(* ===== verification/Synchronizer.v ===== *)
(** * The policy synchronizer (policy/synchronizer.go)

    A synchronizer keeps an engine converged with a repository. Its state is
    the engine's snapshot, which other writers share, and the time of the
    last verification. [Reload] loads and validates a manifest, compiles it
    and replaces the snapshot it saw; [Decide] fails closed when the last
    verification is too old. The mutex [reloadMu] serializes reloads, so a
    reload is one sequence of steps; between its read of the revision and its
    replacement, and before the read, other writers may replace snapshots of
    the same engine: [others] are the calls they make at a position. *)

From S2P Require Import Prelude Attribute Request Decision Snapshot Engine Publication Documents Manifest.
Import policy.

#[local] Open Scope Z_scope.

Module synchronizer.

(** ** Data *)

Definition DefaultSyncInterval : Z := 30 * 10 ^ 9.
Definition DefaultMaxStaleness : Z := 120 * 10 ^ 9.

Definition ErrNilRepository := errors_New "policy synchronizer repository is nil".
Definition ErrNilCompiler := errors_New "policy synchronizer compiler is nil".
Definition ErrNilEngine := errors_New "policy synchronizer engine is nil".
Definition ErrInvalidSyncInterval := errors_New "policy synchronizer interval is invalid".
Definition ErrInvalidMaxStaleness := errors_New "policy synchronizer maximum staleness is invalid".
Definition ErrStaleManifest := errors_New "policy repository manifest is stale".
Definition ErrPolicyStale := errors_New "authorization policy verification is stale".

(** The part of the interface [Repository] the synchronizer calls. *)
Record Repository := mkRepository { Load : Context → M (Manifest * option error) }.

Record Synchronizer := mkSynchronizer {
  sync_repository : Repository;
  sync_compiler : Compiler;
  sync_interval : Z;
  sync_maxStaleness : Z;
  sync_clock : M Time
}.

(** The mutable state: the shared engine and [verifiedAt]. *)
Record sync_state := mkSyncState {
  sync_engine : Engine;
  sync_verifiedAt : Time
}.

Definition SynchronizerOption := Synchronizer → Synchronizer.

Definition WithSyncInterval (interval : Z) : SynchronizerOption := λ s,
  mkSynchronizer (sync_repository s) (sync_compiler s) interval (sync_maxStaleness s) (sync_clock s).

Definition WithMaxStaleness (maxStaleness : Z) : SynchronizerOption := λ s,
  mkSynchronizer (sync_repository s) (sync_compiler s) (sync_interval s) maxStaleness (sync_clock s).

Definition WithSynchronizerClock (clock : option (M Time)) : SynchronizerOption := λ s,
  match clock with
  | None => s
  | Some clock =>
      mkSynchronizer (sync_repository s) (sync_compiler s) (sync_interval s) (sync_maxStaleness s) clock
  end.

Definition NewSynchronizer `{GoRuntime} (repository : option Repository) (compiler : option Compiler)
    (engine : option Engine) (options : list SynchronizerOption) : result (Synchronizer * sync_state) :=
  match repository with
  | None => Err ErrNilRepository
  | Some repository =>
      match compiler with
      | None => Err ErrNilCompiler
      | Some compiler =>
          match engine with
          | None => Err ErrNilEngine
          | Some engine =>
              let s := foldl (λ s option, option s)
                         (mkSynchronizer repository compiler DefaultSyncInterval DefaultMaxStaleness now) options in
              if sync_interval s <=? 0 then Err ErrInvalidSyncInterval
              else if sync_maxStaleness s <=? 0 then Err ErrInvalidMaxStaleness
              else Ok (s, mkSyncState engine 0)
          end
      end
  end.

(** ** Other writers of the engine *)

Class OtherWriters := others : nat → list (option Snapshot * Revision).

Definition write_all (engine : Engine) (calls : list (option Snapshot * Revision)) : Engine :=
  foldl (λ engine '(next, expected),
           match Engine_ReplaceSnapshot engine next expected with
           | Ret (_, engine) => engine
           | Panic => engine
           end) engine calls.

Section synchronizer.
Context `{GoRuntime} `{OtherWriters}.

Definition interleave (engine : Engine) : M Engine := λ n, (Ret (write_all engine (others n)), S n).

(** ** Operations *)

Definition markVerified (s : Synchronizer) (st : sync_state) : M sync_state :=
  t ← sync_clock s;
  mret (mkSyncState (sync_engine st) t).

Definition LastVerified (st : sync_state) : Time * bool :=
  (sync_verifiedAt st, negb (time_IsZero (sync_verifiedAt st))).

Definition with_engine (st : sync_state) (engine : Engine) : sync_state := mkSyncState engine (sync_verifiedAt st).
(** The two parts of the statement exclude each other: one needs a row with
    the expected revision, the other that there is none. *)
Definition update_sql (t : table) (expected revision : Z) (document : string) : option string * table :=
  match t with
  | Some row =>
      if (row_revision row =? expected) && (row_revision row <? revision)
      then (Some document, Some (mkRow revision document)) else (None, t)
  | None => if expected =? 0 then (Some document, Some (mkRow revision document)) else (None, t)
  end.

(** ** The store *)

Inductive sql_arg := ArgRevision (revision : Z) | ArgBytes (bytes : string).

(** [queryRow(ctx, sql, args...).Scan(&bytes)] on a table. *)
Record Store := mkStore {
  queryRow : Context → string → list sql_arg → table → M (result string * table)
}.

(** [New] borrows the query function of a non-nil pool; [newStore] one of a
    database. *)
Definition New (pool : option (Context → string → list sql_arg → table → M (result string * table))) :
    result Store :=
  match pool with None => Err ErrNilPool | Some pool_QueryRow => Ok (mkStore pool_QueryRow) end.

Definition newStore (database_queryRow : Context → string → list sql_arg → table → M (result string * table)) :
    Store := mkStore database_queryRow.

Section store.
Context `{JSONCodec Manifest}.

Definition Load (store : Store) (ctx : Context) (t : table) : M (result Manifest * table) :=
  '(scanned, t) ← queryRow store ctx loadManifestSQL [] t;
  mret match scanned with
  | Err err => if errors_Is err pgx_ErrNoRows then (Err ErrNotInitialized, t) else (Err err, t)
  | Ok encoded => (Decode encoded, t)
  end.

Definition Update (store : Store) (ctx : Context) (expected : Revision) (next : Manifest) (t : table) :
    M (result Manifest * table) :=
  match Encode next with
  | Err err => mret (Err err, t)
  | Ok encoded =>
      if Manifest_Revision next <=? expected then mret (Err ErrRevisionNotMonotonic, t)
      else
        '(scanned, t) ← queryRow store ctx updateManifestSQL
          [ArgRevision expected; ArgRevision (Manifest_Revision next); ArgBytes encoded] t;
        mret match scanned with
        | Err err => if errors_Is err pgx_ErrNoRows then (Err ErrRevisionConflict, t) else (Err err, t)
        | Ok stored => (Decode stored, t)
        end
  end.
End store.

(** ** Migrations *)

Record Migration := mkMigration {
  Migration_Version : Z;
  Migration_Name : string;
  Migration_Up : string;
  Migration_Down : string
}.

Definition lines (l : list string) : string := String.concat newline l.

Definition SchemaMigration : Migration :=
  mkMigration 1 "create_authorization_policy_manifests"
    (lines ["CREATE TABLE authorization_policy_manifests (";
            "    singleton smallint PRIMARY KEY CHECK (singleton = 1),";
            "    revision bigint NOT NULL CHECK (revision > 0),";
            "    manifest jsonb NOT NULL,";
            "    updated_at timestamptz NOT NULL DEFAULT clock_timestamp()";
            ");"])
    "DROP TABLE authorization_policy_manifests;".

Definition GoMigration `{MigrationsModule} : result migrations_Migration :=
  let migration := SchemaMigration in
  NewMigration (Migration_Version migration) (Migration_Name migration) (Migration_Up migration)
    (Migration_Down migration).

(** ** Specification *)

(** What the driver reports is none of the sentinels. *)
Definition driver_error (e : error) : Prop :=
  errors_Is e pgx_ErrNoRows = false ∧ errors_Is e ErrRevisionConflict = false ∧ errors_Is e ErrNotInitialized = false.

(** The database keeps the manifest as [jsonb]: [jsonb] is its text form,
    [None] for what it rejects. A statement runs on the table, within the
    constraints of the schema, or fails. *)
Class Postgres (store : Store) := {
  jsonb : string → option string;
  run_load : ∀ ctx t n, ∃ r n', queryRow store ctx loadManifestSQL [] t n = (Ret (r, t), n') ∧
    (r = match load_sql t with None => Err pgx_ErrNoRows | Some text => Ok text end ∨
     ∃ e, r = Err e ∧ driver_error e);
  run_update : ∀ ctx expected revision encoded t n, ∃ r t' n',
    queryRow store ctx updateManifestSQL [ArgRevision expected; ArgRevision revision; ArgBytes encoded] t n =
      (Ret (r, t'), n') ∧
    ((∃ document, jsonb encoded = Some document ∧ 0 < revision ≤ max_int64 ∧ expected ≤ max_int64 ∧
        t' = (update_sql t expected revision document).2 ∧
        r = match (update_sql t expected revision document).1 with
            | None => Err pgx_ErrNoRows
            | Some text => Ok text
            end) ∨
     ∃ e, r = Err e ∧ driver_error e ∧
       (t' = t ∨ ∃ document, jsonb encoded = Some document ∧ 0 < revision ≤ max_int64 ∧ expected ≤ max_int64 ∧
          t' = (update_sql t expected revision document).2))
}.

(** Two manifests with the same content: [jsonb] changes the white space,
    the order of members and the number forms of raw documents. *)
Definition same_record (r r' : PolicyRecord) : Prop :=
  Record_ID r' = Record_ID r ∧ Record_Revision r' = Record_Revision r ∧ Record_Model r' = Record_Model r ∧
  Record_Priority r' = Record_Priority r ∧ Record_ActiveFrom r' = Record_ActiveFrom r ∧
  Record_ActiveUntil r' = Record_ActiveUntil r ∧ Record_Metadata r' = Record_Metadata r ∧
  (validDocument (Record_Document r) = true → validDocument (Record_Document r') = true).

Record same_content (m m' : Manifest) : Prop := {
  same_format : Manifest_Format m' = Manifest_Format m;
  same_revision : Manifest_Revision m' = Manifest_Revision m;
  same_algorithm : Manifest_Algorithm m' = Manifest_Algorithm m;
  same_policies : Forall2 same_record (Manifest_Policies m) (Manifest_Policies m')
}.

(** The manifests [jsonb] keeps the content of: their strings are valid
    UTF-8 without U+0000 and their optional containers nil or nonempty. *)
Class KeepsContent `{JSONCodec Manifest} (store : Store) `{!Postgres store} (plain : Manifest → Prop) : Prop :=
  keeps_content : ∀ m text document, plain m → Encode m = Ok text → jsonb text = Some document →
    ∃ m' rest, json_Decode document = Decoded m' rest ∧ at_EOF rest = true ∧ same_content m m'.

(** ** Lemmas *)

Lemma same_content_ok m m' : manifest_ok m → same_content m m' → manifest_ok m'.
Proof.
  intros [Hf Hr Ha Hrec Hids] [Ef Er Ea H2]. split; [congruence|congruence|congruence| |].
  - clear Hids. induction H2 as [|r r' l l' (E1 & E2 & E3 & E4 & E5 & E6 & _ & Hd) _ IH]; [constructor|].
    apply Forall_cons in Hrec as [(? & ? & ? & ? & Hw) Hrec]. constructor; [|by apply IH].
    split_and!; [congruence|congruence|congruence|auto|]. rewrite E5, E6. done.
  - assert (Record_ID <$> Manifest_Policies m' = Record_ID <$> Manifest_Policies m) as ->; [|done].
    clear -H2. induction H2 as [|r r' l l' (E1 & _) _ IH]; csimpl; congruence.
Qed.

▶ What is needed:
Only the lines above from the one with "driver_error e ∧" up to and including the one with "keeps_content : ∀" should be repeated, exactly as written.

▶ Reply to the task:
     ∃ e, r = Err e ∧ driver_error e ∧
       (t' = t ∨ ∃ document, jsonb encoded = Some document ∧ 0 < revision ≤ max_int64 ∧ expected ≤ max_int64 ∧
          t' = (update_sql t expected revision document).2))
}.

(** Two manifests with the same content: [jsonb] changes the white space,
    the order of members and the number forms of raw documents. *)
Definition same_record (r r' : PolicyRecord) : Prop :=
  Record_ID r' = Record_ID r ∧ Record_Revision r' = Record_Revision r ∧ Record_Model r' = Record_Model r ∧
  Record_Priority r' = Record_Priority r ∧ Record_ActiveFrom r' = Record_ActiveFrom r ∧
  Record_ActiveUntil r' = Record_ActiveUntil r ∧ Record_Metadata r' = Record_Metadata r ∧
  (validDocument (Record_Document r) = true → validDocument (Record_Document r') = true).

Record same_content (m m' : Manifest) : Prop := {
  same_format : Manifest_Format m' = Manifest_Format m;
  same_revision : Manifest_Revision m' = Manifest_Revision m;
  same_algorithm : Manifest_Algorithm m' = Manifest_Algorithm m;
  same_policies : Forall2 same_record (Manifest_Policies m) (Manifest_Policies m')
}.

(** The manifests [jsonb] keeps the content of: their strings are valid
    UTF-8 without U+0000 and their optional containers nil or nonempty. *)
Class KeepsContent `{JSONCodec Manifest} (store : Store) `{!Postgres store} (plain : Manifest → Prop) : Prop :=
  keeps_content : ∀ m text document, plain m → Encode m = Ok text → jsonb text = Some document →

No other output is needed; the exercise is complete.